## Task to complete
Scan the entries below and extract each line with the word "sharedRow" in it.
•••••
(** X18. An order whose quantity is unset or zero is served as an order of
    one: when a call makes it delivered, [cardKey] is the key of one card,
    with no separator. *)
Theorem unset_quantity_is_one env db orderId paidAmount tradeNo order order' :
  orders db !! orderId = Some order ->
  Order.quantity order = None \/ Order.quantity order = Some 0 ->
  Order.status order <> "delivered" ->
  orders (snd (run env (fulfill orderId paidAmount tradeNo) db)) !! orderId
  = Some order' ->
  Order.status order' = "delivered" ->
  exists c, In c (cards db) /\ Order.cardKey order' = Some (Card.cardKey c).
Proof.
  intros Hfound Hq Hnot.
  assert (Hone : quantityOr1 (Order.quantity order) = 1)
    by (destruct Hq as [-> | ->]; reflexivity).
  rewrite (run_fulfill parseFloat isPaymentOrder), Hfound. cbv zeta.
  assert (Hsame : forall o, orders db !! orderId = Some o ->
                            Order.status o = "delivered" -> False).
  { intros o Ho. rewrite Hfound in Ho. injection Ho as <-. exact Hnot. }
  destruct (amountMismatch _ _); [intros; exfalso; eauto|].
  destruct (isPaymentOrder _).
  { destruct (pendingOrCancelled _); [|intros; exfalso; eauto].
    simpl snd. rewrite lookup_patchOrder, Hfound. simpl.
    intros [= <-]. discriminate. }
  destruct (pendingOrCancelled _); [|intros; exfalso; eauto].
  destruct (isSharedProduct _).
  { destruct (sharedOverflow _ _ _); [intros; exfalso; eauto|].
    simpl snd. rewrite lookup_patchOrder, Hfound. simpl fmap.
    unfold sharedRow.
    destruct (List.filter (sharedEligible (Order.productId order)) (cards db))
      as [|c0 cs0] eqn:Hf.
    - simpl map. rewrite pickOne_nil. simpl. intros [= <-]. discriminate.
    - destruct (pickOne_cons (rnd env) (map toRow (c0 :: cs0)))
        as [row [-> Hrow]]; [discriminate|].
      simpl sharedPatch. rewrite Hone. intros [= <-] _.
      apply list_elem_of_In, in_map_iff in Hrow.
      destruct Hrow as [c [<- Hc]]. rewrite <- Hf in Hc.
      apply filter_In in Hc. exists c. split; [tauto|reflexivity]. }
  destruct (_ && _); [intros; exfalso; eauto|].
  simpl snd. rewrite lookup_patchOrder. simpl orders. rewrite Hfound.
  simpl fmap.
  pose proof (length_claimedKeys env orderId order db) as Hlen.
  rewrite Hone in Hlen. unfold settlePatch.
  destruct (claimedKeys env orderId order db) as [|k [|k' ks]] eqn:Hk;
    [simpl; intros [= <-]; discriminate| |simpl in Hlen; lia].
  simpl. intros [= <-] _.
  assert (Hin : In k (claimedKeys env orderId order db))
    by (rewrite Hk; left; reflexivity).
  unfold claimedKeys in Hin. apply in_map_iff in Hin.
  destruct Hin as [r [<- Hr]].
  destruct (claimedRows_unused _ _ _ _ _ Hr) as [c [Hc [-> _]]].
  exists c. split; [assumption|reflexivity].
Qed.

(** X19. A call writes the orders table at most once, for its own order,
    and that write is its last statement: every card update comes before
    it. *)
Theorem order_is_written_last env db orderId paidAmount tradeNo i o p :
  trace env (fulfill orderId paidAmount tradeNo) db !! i
  = Some (LUpdateOrder o p) ->
  o = orderId
  /\ S i = length (trace env (fulfill orderId paidAmount tradeNo) db).
Proof.
  rewrite (trace_fulfill parseFloat isPaymentOrder).
  destruct (orders db !! orderId) as [order|].
  2:{ destruct i as [|[|i]]; discriminate. }
  destruct (amountMismatch _ _).
  { destruct i as [|[|i]]; discriminate. }
  destruct (isPaymentOrder _).
  { destruct (pendingOrCancelled _).
    - destruct i as [|[|[|i]]]; try discriminate.
      simpl. intros [= <- <-]. auto.
    - destruct i as [|[|i]]; discriminate. }
  destruct (pendingOrCancelled _).
  2:{ destruct i as [|[|i]]; discriminate. }
  destruct (isSharedProduct _).
  { destruct (sharedOverflow _ _ _).
    - destruct i as [|[|[|[|i]]]]; discriminate.
    - destruct i as [|[|[|[|[|i]]]]]; try discriminate.
      simpl. intros [= <- <-]. auto. }
  destruct (trace_fulfillExhaustible_shape env orderId tradeNo order db)
    as [pre [post [-> [Hpre Hpost]]]].
  intros Hi.
  change (LFindOrder orderId :: LFindProduct (Order.productId order)
          :: pre ++ post)
    with ((LFindOrder orderId :: LFindProduct (Order.productId order) :: pre)
          ++ post) in *.
  eapply order_update_at_end; [|exact Hpost|exact Hi].
  simpl. exact Hpre.
Qed.

(** X20. What a call records on its order: either the order is exactly as
    it was, or the trade number is the call's, a payment time is set,
    product, amount and quantity are as they were, and the order is paid,
    with delivery time, key and payment id as they were, or delivered, with
    a delivery time and a key set.  The payment id is cleared when a shared
    product is delivered and kept when an exhaustible one is. *)
Theorem order_after_call env db orderId paidAmount tradeNo order order' :
  orders db !! orderId = Some order ->
  orders (snd (run env (fulfill orderId paidAmount tradeNo) db)) !! orderId
  = Some order' ->
  order' = order
  \/ (Order.tradeNo order' = Some tradeNo
      /\ Order.paidAt order' <> None
      /\ Order.productId order' = Order.productId order
      /\ Order.amount order' = Order.amount order
      /\ Order.quantity order' = Order.quantity order
      /\ ((Order.status order' = "paid"
           /\ Order.deliveredAt order' = Order.deliveredAt order
           /\ Order.cardKey order' = Order.cardKey order
           /\ Order.currentPaymentId order' = Order.currentPaymentId order)
          \/ (Order.status order' = "delivered"
              /\ Order.deliveredAt order' <> None
              /\ (exists keys, Order.cardKey order' = Some keys)
              /\ (if isSharedProduct (products db !! Order.productId order)
                  then Order.currentPaymentId order' = None
                  else Order.currentPaymentId order'
                       = Order.currentPaymentId order)))).
Proof.
  intros Hfound. rewrite (run_fulfill parseFloat isPaymentOrder), Hfound.
  cbv zeta.
  assert (Hsame : orders db !! orderId = Some order' -> order' = order)
    by congruence.
  assert (Hpaid : forall t,
    let o := applyOrderPatch t (SetPaid tradeNo) order in
    Order.tradeNo o = Some tradeNo
    /\ Order.paidAt o <> None
    /\ Order.productId o = Order.productId order
    /\ Order.amount o = Order.amount order
    /\ Order.quantity o = Order.quantity order
    /\ Order.status o = "paid"
    /\ Order.deliveredAt o = Order.deliveredAt order
    /\ Order.cardKey o = Order.cardKey order
    /\ Order.currentPaymentId o = Order.currentPaymentId order).
  { intros t. simpl. repeat split; discriminate. }
  destruct (amountMismatch _ _); [auto|].
  destruct (isPaymentOrder _).
  { destruct (pendingOrCancelled _); [|auto].
    simpl snd. rewrite lookup_patchOrder, Hfound. simpl fmap.
    intros [= <-]. right.
    destruct (Hpaid (now env)) as (? & ? & ? & ? & ? & ? & ? & ? & ?).
    auto 10. }
  destruct (pendingOrCancelled _); [|auto].
  destruct (isSharedProduct _).
  { destruct (sharedOverflow _ _ _); [auto|].
    simpl snd. rewrite lookup_patchOrder, Hfound. simpl fmap.
    destruct (sharedRow env order db) as [|card rest]; simpl sharedPatch;
      intros [= <-]; right.
    - destruct (Hpaid (now env)) as (? & ? & ? & ? & ? & ? & ? & ? & ?).
      auto 10.
    - simpl. split; [reflexivity|]. split; [discriminate|].
      split; [reflexivity|]. split; [reflexivity|]. split; [reflexivity|].
      right. split; [reflexivity|]. split; [discriminate|]. eauto. }
  destruct (_ && _).
  { simpl. auto. }
  simpl snd. rewrite lookup_patchOrder. simpl orders. rewrite Hfound.
  simpl fmap. unfold settlePatch.
  destruct (0 <? _); intros [= <-]; right.
  - simpl. split; [reflexivity|]. split; [discriminate|].
    split; [reflexivity|]. split; [reflexivity|]. split; [reflexivity|].
    right. split; [reflexivity|]. split; [discriminate|]. eauto.
  - destruct (Hpaid (now env)) as (? & ? & ? & ? & ? & ? & ? & ? & ?).
    auto 10.
Qed.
•••••
## Completed task
    unfold sharedRow.
    destruct (sharedRow env order db) as [|card rest]; simpl sharedPatch;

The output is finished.